Rather, I suspect that the word “observe” is being used as figurative speech: a metaphor, a figure, a kind of poetry. I should add that I do not consider figurative speech to be a kind of window-dressing to literal speech: a figurative utterance has cognitive uniqueness; it signifies in a way not reducible to literal speech. For example, the figurative utterance

The stars are in blossom, the moon is in flower

is not simply reducible to some literal paraphrase like, “There are many stars out, and the moon has waxed to full.” The figurative speech (Tolkien, by way, from the final chapter of The Hobbit) means uniquely: it signifies something that no other utterance can quite match. That something is not “testable or measureable,” but it is something private, a something that unfolds between the text and the individual hearer. Therefore, it is not ultimately shareable, though productive conversation on the work might be shared.

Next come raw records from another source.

(** * SARAL chatbot: a shallow embedding of the retrieval-and-generation core

    The development follows the Python package [saral_chatbot] module by
    module: text primitives of the Python runtime, [generation/safety.py],
    [ingestion/chunker.py], [types.py], [retrieval/vector_store.py],
    [retrieval/retriever.py], [generation/prompt_builder.py],
    [generation/generator.py] and [pipeline.py].

    Conventions.
    - Python [str] is [string]; a character is an 8-bit [ascii] read as an
      ASCII code point (characters above 127 are neither letters nor
      whitespace here).
    - Python [int] is [Z] wherever a negative value can reach the code
      ([k], [index], [chunk_size], [overlap]); lengths and positions that
      the code computes itself are [nat].
    - Python [float] values and numpy arrays are never inspected by the
      code outside [VectorStore.similarity_search]; they are carried as the
      types [Score] and [Embedding] of the class [FloatKernel]. *)

From Stdlib Require Import String Ascii List ZArith Lia Bool Arith Sorted.
From Stdlib Require Import DecimalString DecimalNat DecimalZ.
Import ListNotations.

Local Open Scope list_scope.
Local Open Scope string_scope.
Local Open Scope nat_scope.

(* ------------------------------------------------------------------ *)
(** * Text primitives of the Python runtime *)

Module PyStr.

(** The double-quote character, for f-strings that contain one. *)
Definition dq : string := String (ascii_of_nat 34) EmptyString.

(** [str.isspace] on ASCII: TAB, LF, VT, FF, CR, FS, GS, RS, US, SPACE. *)
Definition is_space (c : ascii) : bool :=
  let n := nat_of_ascii c in
  ((9 <=? n)%nat && (n <=? 13)%nat) || ((28 <=? n)%nat && (n <=? 32)%nat).

(** The character class [[.!?]] of the sentence pattern. *)
Definition is_punct (c : ascii) : bool :=
  let n := nat_of_ascii c in
  (n =? 46)%nat || (n =? 33)%nat || (n =? 63)%nat.

Definition lower_char (c : ascii) : ascii :=
  let n := nat_of_ascii c in
  if (65 <=? n)%nat && (n <=? 90)%nat then ascii_of_nat (n + 32) else c.

(** [str.lower]. *)
Fixpoint lower (s : string) : string :=
  match s with
  | EmptyString => EmptyString
  | String c s' => String (lower_char c) (lower s')
  end.

(** [sub in s]. *)
Fixpoint contains (sub s : string) : bool :=
  prefix sub s ||
  match s with
  | EmptyString => false
  | String _ s' => contains sub s'
  end.

(** [str.replace(old, new)] for a non-empty [old]: matches are found left
    to right and do not overlap.  [skip] counts the characters of a match
    that are still to be consumed. *)
Fixpoint replace_from (old new : string) (skip : nat) (s : string) : string :=
  match s with
  | EmptyString => EmptyString
  | String c s' =>
      match skip with
      | S k => replace_from old new k s'
      | O =>
          if prefix old s
          then new ++ replace_from old new (String.length old - 1) s'
          else String c (replace_from old new 0 s')
      end
  end.

Definition replace (old new s : string) : string := replace_from old new 0 s.

(** [re.sub(pattern, repl, s, flags=re.IGNORECASE)] for a pattern that is a
    non-empty literal without metacharacters and a replacement without
    escapes: the same scan, comparing case-insensitively. *)
Fixpoint sub_ignorecase_from (pat repl : string) (skip : nat) (s : string) : string :=
  match s with
  | EmptyString => EmptyString
  | String c s' =>
      match skip with
      | S k => sub_ignorecase_from pat repl k s'
      | O =>
          if prefix (lower pat) (lower s)
          then repl ++ sub_ignorecase_from pat repl (String.length pat - 1) s'
          else String c (sub_ignorecase_from pat repl 0 s')
      end
  end.

Definition sub_ignorecase (pat repl s : string) : string :=
  sub_ignorecase_from pat repl 0 s.

(** [str.lstrip], [str.rstrip], [str.strip] without arguments. *)
Fixpoint lstrip (s : string) : string :=
  match s with
  | EmptyString => EmptyString
  | String c s' => if is_space c then lstrip s' else s
  end.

I want to say that religious claims should be divisible into two kinds: literal claims that submit to “testing and measurement” (this would include religious claims about the age of the earth, the nature of sexuality,  and so on), and figurative claims that have the status of works of art (which might also mean to effect public opinion and policy, but after the fashion of Huckleberry Finn or the Corporate American Flag rather than in the way of a scientific discovery or a poll). When we say, “God is love,” or “God answers prayer,” or “God acts in history,” we should be able to make a clear accounting as to the literalness or figurativeness of our speech, submitting the former to “testing and measurement” and the latter to the rather different critical norms of art.

Ultimately, I have hopes that this line of thinking may help introductory students in religious studies to systematize and clarify the claims they make in collaborative discussion.

Thoughts on these reflections in progress?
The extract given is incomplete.